A year later, when I was 13, my mother took me out shopping and bought me some beautiful new clothes. We then went to the doctor's office, where we sat in his office, with him behind a big oak desk, smoking a cigar. He told me that during the surgery they had performed on me a year earlier, they had actually removed my ovaries and I would never be able to have children. I don't remember crying. He then gave my mother two prescriptions, one for estrogen, which I was told I had to take for the rest of my life and one for Valium, to calm me down, should I become upset by all of this. That day was the beginning of an addiction to Valium that lasted for 12 years and nearly cost me my life. That night I was allowed to go out with friends and stay out later than usual. That same night a boy kissed me for the first time. I was wearing my new clothes and I had a head full of Valium.
Puberty is tough enough to go through for any adolescent; mine was especially rough, being chemically induced, due to the estrogen. I was considered wild, a bad girl. It wasn't who I really was and through it all I maintained an A average in school. But I hung out with the wrong crowd, it was the 60's, I smoked pot, dropped acid and ran away to San Francisco to be a part of the scene in Haight-Ashbury. I spent time in a juvenile detention center. I was considered incorrigible. As part of a court order, I had to attend counseling sessions with my parents. My surgeries were never discussed. We just talked about what a bad girl I was. Nothing else was ever considered. It was entirely my fault. And I believed them.

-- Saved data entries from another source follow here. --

(* ===== verification/Money.v ===== *)
(** * The ether the marketplace holds

    [liabilities]: the listing fees it collected, the offers, the refunds owed
    to outbid bidders and the standing highest bids.  They are always covered
    by the balance, and the balance never goes down. *)

From stdpp Require Import base list gmap strings numbers relations.
From Stdlib Require Import ZArith Lia.
From S2P Require Import Prelude Evm MarketStorage Marketplace Chain EnvLaws MarketFacts Steps Invariants.

Section money.
Variable this : address.
Variable create_address : N → address.
Variable accepts_ether : address → bool.

Abbreviation evolves := (evolves this create_address accepts_ether).
Abbreviation held := (held this).
Abbreviation effect := (effect this create_address accepts_ether).
Abbreviation step_kind := (step_kind this create_address accepts_ether).
Implicit Types (w : World) (st : MarketStorage).

Definition listing_count st : Z := map_sum (λ ids, Z.of_nat (length ids)) (collectionTokenIds st).
Definition offers_total st : Z := map_sum (sum_Z o_price) (itemOffers st).
Definition refunds_total st : Z := map_sum (λ v, v) (pendingReturns st).
Definition bids_total st : Z := map_sum i_highestBid (collectionToMarketItems st).

Definition liabilities st : Z :=
  (5 * 10 ^ 14 * listing_count st + offers_total st + refunds_total st + bids_total st)%Z.

Record backed (w : World) : Prop := {
  bk_bids k i : collectionToMarketItems (m_store w) !! k = Some i → (0 ≤ i_highestBid i)%Z;
  bk_covered : (liabilities (m_store w) ≤ held w)%Z
}.

Lemma backed_item w c id : backed w → (0 ≤ i_highestBid (item_at (m_store w) c id))%Z.
Proof.
  intros [Hb _]. unfold item_at, mget.
  destruct (collectionToMarketItems (m_store w) !! (c, id)) as [i|] eqn:E; cbn; [|done].
  by eapply Hb.
Qed.

Lemma backed_same w w' :
  collectionToMarketItems (m_store w') = collectionToMarketItems (m_store w) →
  liabilities (m_store w') = liabilities (m_store w) → held w' = held w →
  backed w → backed w'.
Proof. intros E1 E2 E3 [H1 H2]. split; [by rewrite E1|by rewrite E2, E3]. Qed.

(** One item is replaced by another with bid [b]. *)
Lemma backed_update w w' c id i :
  collectionToMarketItems (m_store w') = <[(c, id) := i]> (collectionToMarketItems (m_store w)) →
  (0 ≤ i_highestBid i)%Z →
  (5 * 10 ^ 14 * listing_count (m_store w') + offers_total (m_store w')
     + refunds_total (m_store w') + i_highestBid i ≤
   5 * 10 ^ 14 * listing_count (m_store w) + offers_total (m_store w)
     + refunds_total (m_store w) + i_highestBid (item_at (m_store w) c id)
     + (held w' - held w))%Z →
  backed w → backed w'.
Proof.
  intros E H0 Hle [H1 H2]. split.
  - intros k i'. rewrite E, lookup_insert. case_decide; [by intros [= <-]|apply H1].
  - unfold liabilities, bids_total in *. rewrite E, (map_sum_insert_mget i_highestBid) by done.
    change (i_highestBid ((collectionToMarketItems (m_store w)).[(c, id)]))
      with (i_highestBid (item_at (m_store w) c id)). lia.
Qed.

Lemma push_count k v (m : gmap address (list Z)) :
  map_sum (λ ids, Z.of_nat (length ids)) (push_at k v m) =
  (map_sum (λ ids, Z.of_nat (length ids)) m + 1)%Z.
Proof.
  unfold push_at. rewrite (map_sum_insert_mget (λ ids : list Z, Z.of_nat (length ids))) by done. rewrite length_app. cbn. lia.
Qed.

Lemma push_offers (k : address * Z) (o : Offer) (m : gmap (address * Z) (list Offer)) :
  map_sum (sum_Z o_price) (push_at k o m) = (map_sum (sum_Z o_price) m + o_price o)%Z.
Proof.
  unfold push_at. rewrite (map_sum_insert_mget (sum_Z o_price)) by done. rewrite sum_Z_snoc. lia.
Qed.

Lemma effect_backed m f w w' :
  inv_base this w → valid_msg this w m → effect m f w w' → backed w → backed w'.
Proof.
  intros [_ _ Hfee] (_ & _ & Hv & _) He Hb. unfold is_uint256 in Hv.
  destruct f as [category|name symbol baseURI category|c id price|c id|c id start dur
                |c id|c id|c|o|]; cbn [Steps.effect] in He.
  - destruct He as (_ & Hs & _ & Hh). by eapply backed_same; [..|done]; rewrite ?Hs.
  - destruct He as (a & _ & _ & Hs & _ & _ & _ & _ & Hh).
    by eapply backed_same; [..|done]; rewrite ?Hs.
  - destruct He as (_ & _ & _ & _ & (uri & Hs) & _ & Hh).
    eapply (backed_update w w' c id); [by rewrite Hs|done| |done].
    pose proof (backed_item w c id Hb). rewrite Hs, Hh, Hfee.
    unfold listing_count, offers_total, refunds_total. cbn. rewrite push_count.
    change (5 * 10 ^ 14)%Z with 500000000000000%Z. lia.
  - destruct He as (_ & _ & _ & _ & Hs & _ & Hh).
    eapply (backed_update w w' c id); [by rewrite Hs| | |done].
    + cbn. by apply backed_item.
    + rewrite Hs, Hh. unfold listing_count, offers_total, refunds_total. cbn. drop_guard. lia.
  - destruct He as (_ & _ & _ & Hs & _ & Hh).
    eapply (backed_update w w' c id); [by rewrite Hs| | |done].
    + cbn. by apply backed_item.
    + rewrite Hs, Hh. unfold listing_count, offers_total, refunds_total. cbn. drop_guard. lia.
  - destruct He as (_ & _ & _ & Hbid & Hs & _ & Hh).
    pose proof (backed_item w c id Hb) as Hold.
    eapply (backed_update w w' c id (item_bid (msg_sender m) (msg_value m) (item_at (m_store w) c id)));
      [| |  |done].
    + rewrite Hs. unfold left_by, bid_placed, refunded, item_at. cbn. by case_decide.
    + cbn. lia.
    + rewrite Hs, Hh. cbn. unfold left_by, bid_placed, refunded.
      drop_guard.
      unfold listing_count, offers_total, refunds_total. case_decide; cbn; [|lia].
      rewrite (map_sum_insert_mget (λ v : Z, v)) by done. lia.
  - destruct He as (_ & _ & _ & _ & Hs & _ & Hh). destruct Hb as [H1 H2].
    split; [by rewrite Hs|]. rewrite Hs, Hh. revert H2.
    unfold liabilities, listing_count, offers_total, refunds_total, bids_total. cbn.
    rewrite push_offers. cbn. lia.
  - destruct He as (_ & _ & (k & _ & Hs) & _ & Hh).
    by eapply backed_same; [..|done]; rewrite ?Hs.
  - destruct He as ((o' & Hs) & _ & Hh). by eapply backed_same; [..|done]; rewrite ?Hs.
  - destruct He as ((o' & Hs) & _ & Hh). by eapply backed_same; [..|done]; rewrite ?Hs.
Qed.

Lemma kind_backed w w' : inv_base this w → step_kind w w' → backed w → backed w'.
Proof.
  intros Hi [m f Hv He|Hst Hh _ _|c n _ Hst He] Hb.
  - by eapply effect_backed.
  - by eapply backed_same; [..|done]; rewrite ?Hst.
  - eapply backed_same; [..|done]; rewrite ?Hst; try done. unfold Steps.held. by rewrite He.
Qed.

(** No step takes ether out of the marketplace. *)
Lemma kind_held w w' : inv_base this w → step_kind w w' → (held w ≤ held w')%Z.
Proof.
  intros [_ _ Hfee] [m f (_ & _ & Hv & _) He|_ Hh _ _|c n _ _ He].
  - unfold is_uint256 in Hv. destruct f; cbn [Steps.effect] in He; split_hyps; lia.
  - lia.
  - unfold Steps.held. by rewrite He.
Qed.
End money.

I graduated with honors at the age of 17. I moved away from home, got a job and had my own place. I took drugs and slept with a lot of men. I was always trying to connect, with someone or something. I know now, I was trying to connect with myself. I wanted the truth and no one would give it to me.
When I was 21, I moved to Las Vegas. I worked for several of the big hotels. I was a "Call Girl." I kept the high rollers happy. Thanks to the estrogen, I was a knockout, long legs, flawless complexion, huge breasts, and long, thick hair that hung down to my waist. I dated celebrities, had a penthouse apartment, a sports car and a cocaine habit. I was the ideal hooker. I didn't need birth control, the men didn't need to use condoms and I never called out sick because it was my time of month. I was a machine and I was miserable.
When I was 25, I left Las Vegas, got a "normal" job and stopped taking drugs. The Valium that they prescribed for me at age 13 was the hardest to kick. I had a nervous breakdown, become agoraphobic and couldn't leave the house for two years. I was told after the fact that I should never have attempted to stop the Valium on my own. They told me I could have died, that I should have been hospitalized. What they didn't know was that I wanted to die. I just didn't have the courage. And I still didn't have any answers, because I didn't know what the questions were.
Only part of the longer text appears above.